The slugging first baseman compiled 17 years in an amateur baseball uniform, mostly with the Cubs but also for short stints with Heron Lake and Wilmont when Worthington didn’t field an amateur team. He also managed the Cubs for several years.

It’s not old age or tired muscles that led to Wasmund announcing his retirement.

“It’s the other commitments,” he said. “I think I could play a few more years, but I coach my son’s WAYBA baseball team and his summer hockey, too.”

Wasmund believes that a baseball player should commit fully to his team, and he knew that he couldn’t commit to it like he had in the past.

“My whole career, I probably missed two games in 16 years. And last year I had to miss maybe four games. That was hard. I feel I should be at all of them, even if I’m not the manager anymore. The way I play, I feel I should be at all of them,” he said.

Throughout his career, Wasmund was respected for the way he approached the game, both as a manager and as a player. You’d never see him make a mental mistake in the field. At the plate, he was a solid right-handed run-producer in the middle of the lineup, with a hard and firm swing that could at any time send a fastball over the fence.

“I feel like I’m an aggressive hitter. I’ll swing at more balls than I will watch strikes, but I still take walks when they’re there,” he said.

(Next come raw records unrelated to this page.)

Definition StopAndReverseAtStub (in_signal : SignalBlock) : ScheduleProg :=
  need_reverse ← ximport (need_reverse_ v);
  MapCurrentBlockPermaloc in_signal;;
  op [plain_calls [CallIfReg1 current_block_permaloc_]; bind_to (dst_detector in_signal) current_block_detector_];;
  op [if_var true (is_moving_ v); plain_calls [CallIfReg1 current_block_permaloc_; CallActReg1 need_reverse]];;
  is_reversed ← ximport (is_reversed_ v);
  op [plain_calls [CallIfState StWaiting; CallIfReg1 current_block_permaloc_; CallIfReg1 current_block_detector_;
                   CallIfReg1 need_reverse; CallActReg0 need_reverse; CallActState StBeforeReverseWait;
                   CallActTimer 3]];;
  op [plain_calls [CallIfState StBeforeReverseWait; CallIfReg1 current_block_permaloc_; CallIfTimerDone;
                   CallIfReg0 is_reversed; CallActReg1 is_reversed; CallActState StReverseSendCommand]];;
  op [plain_calls [CallIfState StBeforeReverseWait; CallIfReg1 current_block_permaloc_; CallIfTimerDone;
                   CallIfReg1 is_reversed; CallActReg0 is_reversed; CallActState StReverseSendCommand]];;
  op [plain_calls [CallIfState StReverseSendCommand; CallIfReg1 current_block_permaloc_;
                   CallActSetId (train_node_id_ v); CallActLoadSpeed true 0]];;
  op [plain_calls [CallIfState StReverseSendCommand; CallIfReg1 current_block_permaloc_; CallIfReg1 is_reversed;
                   CallActSpeedReverse]];;
  op [plain_calls [CallIfState StReverseSendCommand; CallIfReg1 current_block_permaloc_; CallIfReg1 is_reversed];
      act_var true (last_set_reversed_ v)];;
  op [plain_calls [CallIfState StReverseSendCommand; CallIfReg1 current_block_permaloc_; CallIfReg0 is_reversed];
      act_var false (last_set_reversed_ v)];;
  op [plain_calls [CallIfState StReverseSendCommand; CallIfReg1 current_block_permaloc_; CallIfSetSpeed;
                   CallActState StReverseDoneWait; CallActTimer 3]];;
  op [plain_calls [CallIfState StReverseDoneWait; CallIfReg1 current_block_permaloc_; CallIfTimerDone;
                   CallActState StWaiting]].

Definition AddCurrentOutgoingConditions : prog Schedule (list OpCall) :=
  loc ← current_location;
  mret (CallIfReg1 current_block_routingloc_ ::
        (if respect_direction_ loc then [CallIfReg1 current_direction_] else [])).

(** The variables of a [MagnetBase]. *)
Definition SwitchTurnout (magnet : MagnetDef) (desired_state : bool) : ScheduleProg :=
  op [plain_calls [CallIfState StTurnout]; AddCurrentOutgoingConditions;
      bind_to (command magnet) magnet_command_; bind_to (current_state magnet) magnet_state_;
      bind_to (locked magnet) magnet_locked_];;
  op [plain_calls [CallIfState StTurnout]; AddCurrentOutgoingConditions;
      plain_calls [CallIfReg0 magnet_locked_; CallActReg magnet_command_ desired_state]];;
  op [plain_calls [CallIfState StTurnout]; AddCurrentOutgoingConditions;
      plain_calls [CallIfReg magnet_state_ (negb desired_state); CallActState StTurnoutFailed]].

Definition HandleBaseStates : ScheduleProg :=
  op [plain_calls [CallIfState StRequestGreen; CallIfReg0 routing_block_request_green_;
                   CallActReg1 routing_block_request_green_; CallActState StGreenRequested]];;
  op [plain_calls [CallIfState StGreenRequested; CallIfReg0 routing_block_request_green_;
                   CallIfReg0 routing_block_route_out_; CallActState StGreenFailed]];;
  op [plain_calls [CallIfState StGreenRequested; CallIfReg1 routing_block_route_out_];
      if_var true (is_moving_ v); plain_calls [CallActState StRequestTransition]];;
  op [plain_calls [CallIfState StGreenRequested; CallIfReg1 routing_block_route_out_; CallActTimer 2;
                   CallActState StGreenWait]];;
  op [plain_calls [CallIfState StGreenWait; CallIfTimerDone; CallActState StRequestTransition]];;
  op [plain_calls [CallIfState StTransitionDone]; if_var false (is_moving_ v); act_var true (req_go_ v)];;
  op [plain_calls [CallIfState StTransitionDone; CallActState StWaiting]];;
  op [if_var true (is_moving_ v); plain_calls [CallIfReg1 current_block_detector_]; act_var true (req_stop_ v)];;
  op [plain_calls [CallIfState StTurnout; CallActState StRequestGreen]];;
  op [plain_calls [CallIfState StReadyToGo; CallActState StTurnout]];;
  match reset_routes with
  | Some r => op [plain_calls [CallIfState StTurnoutFailed]; if_var true r; plain_calls [CallActState StWaiting]]
  | None => mret tt
  end;;
  op [plain_calls [CallIfState StTurnoutFailed; CallActState StTurnout]];;
  op [plain_calls [CallIfState StWaiting]; if_var true (is_frozen_ v); plain_calls [CallActState StFrozen]];;
  op [plain_calls [CallIfState StFrozen]; if_var false (is_frozen_ v); plain_calls [CallActState StWaiting]].

Definition SendTrainCommands : ScheduleProg :=
  is_reversed ← ximport (is_reversed_ v);
  last_set_reversed ← ximport (last_set_reversed_ v);
  req_start_train ← ximport (req_go_ v);
  req_stop_train ← ximport (req_stop_ v);
  is_moving ← ximport (is_moving_ v);
  op [plain_calls [CallActSetId (train_node_id_ v)]];;
  match speed_var_ v with
  | Some s =>
      op [plain_calls [CallIfReg1 req_start_train]; i ← ximport s; mret [CallActGetValueToSpeed i 0]]
  | None => op [plain_calls [CallIfReg1 req_start_train; CallActLoadSpeed true 40]]
  end;;
  op [plain_calls [CallIfReg1 req_start_train; CallIfReg1 is_reversed; CallActSpeedReverse]];;
  op [plain_calls [CallIfReg1 req_start_train; CallIfReg1 is_reversed; CallActReg1 last_set_reversed]];;
  op [plain_calls [CallIfReg1 req_start_train; CallIfReg0 is_reversed; CallActReg0 last_set_reversed]];;
  op [plain_calls [CallIfReg1 req_start_train; CallIfSetSpeed; CallActReg0 req_start_train; CallActReg1 is_moving]];;
  op [plain_calls [CallIfState StWaiting; CallIfReg1 is_reversed; CallIfReg0 last_set_reversed;
                   CallActReg1 req_stop_train]];;
  op [plain_calls [CallIfState StWaiting; CallIfReg0 is_reversed; CallIfReg1 last_set_reversed;
                   CallActReg1 req_stop_train]];;
  op [plain_calls [CallIfReg1 req_stop_train; CallActLoadSpeed true 0]];;
  op [plain_calls [CallIfReg1 req_stop_train; CallIfReg1 is_reversed; CallActSpeedReverse]];;
  op [plain_calls [CallIfReg1 req_stop_train; CallIfReg1 is_reversed; CallActReg1 last_set_reversed]];;
  op [plain_calls [CallIfReg1 req_stop_train; CallIfReg0 is_reversed; CallActReg0 last_set_reversed]];;
  op [plain_calls [CallIfReg1 req_stop_train; CallIfSetSpeed; CallActReg0 req_stop_train; CallActReg0 is_moving]].
(* ===== verification/ScheduleRuns.v ===== *)
(** The rules of a train schedule run as the rules of [ScheduleSpec]: each
    reserved local variable is bound before it is used. *)

From stdpp Require Import strings.
From S2P Require Import Prelude AutomataDefs Automata AutomataTermination AutomataOps AutomataSim AutomataBuild ControlRules ControlLogic ControlTurnouts ControlBuild ControlSafety ScheduleRules TrainSchedule ScheduleBuild ScheduleSpec.

(** ** Runs of rules *)

Definition xrun (rs : list XRule) (Q : XEnv -> Prop) (x : XEnv) : Prop :=
  match xexec_rules rs x with Some x' => Q x' | None => False end.

Lemma xrun_app rs1 rs2 Q x : xrun rs1 (xrun rs2 Q) x -> xrun (rs1 ++ rs2) Q x.
Proof. unfold xrun. rewrite xexec_rules_app. by destruct (xexec_rules rs1 x). Qed.

Lemma xrun_weaken rs (Q Q' : XEnv -> Prop) x : xrun rs Q x -> (forall y, Q y -> Q' y) -> xrun rs Q' x.
Proof. unfold xrun. destruct (xexec_rules rs x); auto. Qed.

Section Resolve.
Context (e : Env) (b : Z -> option nat).

(** Guards with their local variables resolved; a local variable need only be
    bound where the guards before it hold. *)
Inductive guards_are : list XGuard -> list Guard -> Prop :=
| ga_nil : guards_are [] []
| ga_var k c gs gs' :
    (evar e k = c -> guards_are gs gs') -> guards_are (XReg (Var k) c :: gs) (GReg (Some k) c :: gs')
| ga_alias r k c gs gs' :
    b r = Some k -> (evar e k = c -> guards_are gs gs') ->
    guards_are (XReg (Alias r) c :: gs) (GReg (Some k) c :: gs')
| ga_state s gs gs' : (estate e = s -> guards_are gs gs') -> guards_are (XState s :: gs) (GState s :: gs')
| ga_timer c gs gs' :
    (holds e (GReg None c) = true -> guards_are gs gs') -> guards_are (XTimer c :: gs) (GReg None c :: gs')
| ga_sent gs gs' : guards_are gs gs' -> guards_are (XSent :: gs) gs'.

Inductive effects_are : list XEffect -> list Effect -> Prop :=
| ea_nil : effects_are [] []
| ea_var k c es es' : effects_are es es' -> effects_are (XWrite (Var k) c :: es) (EReg k c :: es')
| ea_alias r k c es es' :
    b r = Some k -> effects_are es es' -> effects_are (XWrite (Alias r) c :: es) (EReg k c :: es')
| ea_goto s es es' : effects_are es es' -> effects_are (XGoto s :: es) (EState s :: es')
| ea_wait t es es' : effects_are es es' -> effects_are (XWait t :: es) (ETimer t :: es')
| ea_train es es' : effects_are es es' -> effects_are (XTrain :: es) es'.

Lemma guards_enabled gs gs' xs : guards_are gs gs' -> xenabled gs (mkXEnv e b) = Some (enabled (mkRule gs' xs) e).
Proof.
  unfold enabled. cbn [guards]. revert gs'. induction gs as [|g gs IH]; intros gs' H; inversion H; subst; cbn; [done|..].
  - destruct (Bool.eqb_spec (evar e k) c); cbn; auto.
  - match goal with Hr : b _ = Some _ |- _ => rewrite Hr end. cbn. destruct (Bool.eqb_spec (evar e k) c); cbn; auto.
  - destruct (Z.eqb_spec (estate e) s); cbn; auto.
  - cbn [holds] in *. destruct (Bool.eqb _ _); cbn; auto.
  - auto.
Qed.

End Resolve.

Lemma effects_apply e b es es' :
  effects_are b es es' -> xapplies es (mkXEnv e b) = Some (mkXEnv (fold_left apply_effect es' e) b).
Proof.
  intros H. revert e. induction H as [|k c es es' _ IH|r k c es es' Hr _ IH|s es es' _ IH|t es es' _ IH|es es' _ IH];
    intros e; cbn; [done| |rewrite Hr| | |]; apply IH.
Qed.

(** A rule that binds nothing. *)
Lemma xrun_rule gs gs' es es' rs Q e b :
  guards_are e b gs gs' -> (enabled (mkRule gs' es') e = true -> effects_are b es es') ->
  xrun rs Q (mkXEnv (exec_rule (mkRule gs' es') e) b) -> xrun (mkXRule gs es :: rs) Q (mkXEnv e b).
Proof.
  intros Hg He Hr. unfold xrun. cbn [xexec_rules]. unfold xexec_rule. cbn [xguards xeffects].
  rewrite (guards_enabled e b gs gs' es' Hg). cbn -[enabled]. unfold exec_rule in Hr.
  destruct (enabled _ e) eqn:E; cbn; [|done]. by rewrite (effects_apply e b es es' (He eq_refl)).
Qed.

(** A rule that only concerns the train. *)
Lemma xrun_train gs gs' es rs Q e b :
  guards_are e b gs gs' -> effects_are b es [] -> xrun rs Q (mkXEnv e b) -> xrun (mkXRule gs es :: rs) Q (mkXEnv e b).
Proof.
  intros Hg He Hr. apply (xrun_rule gs gs' es []); [done|done|]. unfold exec_rule. by destruct (enabled _ _).
Qed.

His proudest moment occurred in 2016.


“We showed up at every game. And everybody on the team could play baseball. We hit .348 as a team and our fourth pitcher had an ERA under three,” he said.

Wasmund also had a remarkable season personally.

He recalled: “I had more home runs (7) than strikeouts (5) that year.”

Josh and his wife Kristi have four kids -- one son and three daughters. Josh says jokingly that he hopes Kristi will enjoy having him at home more often next summer, but he adds, “Maybe she’ll be sick of me being around so much, too.”

Not many years ago, he said he never wanted to quit the game he loves. But for every dedicated ballplayer, the day eventually must come.

“I’m gonna miss it. I mean, there’s no doubt about it. But kind of, the struggles that this season has been, it’ll probably be a little bit easier,” he said.

Mostly, he’s going to miss the competition -- the little battles within the game.

“Anything can happen,” he said. You can be down 0-2 (in the count) and hit a ball over the fence. You can be ahead 3-0 and be back to the dugout in three more pitches.”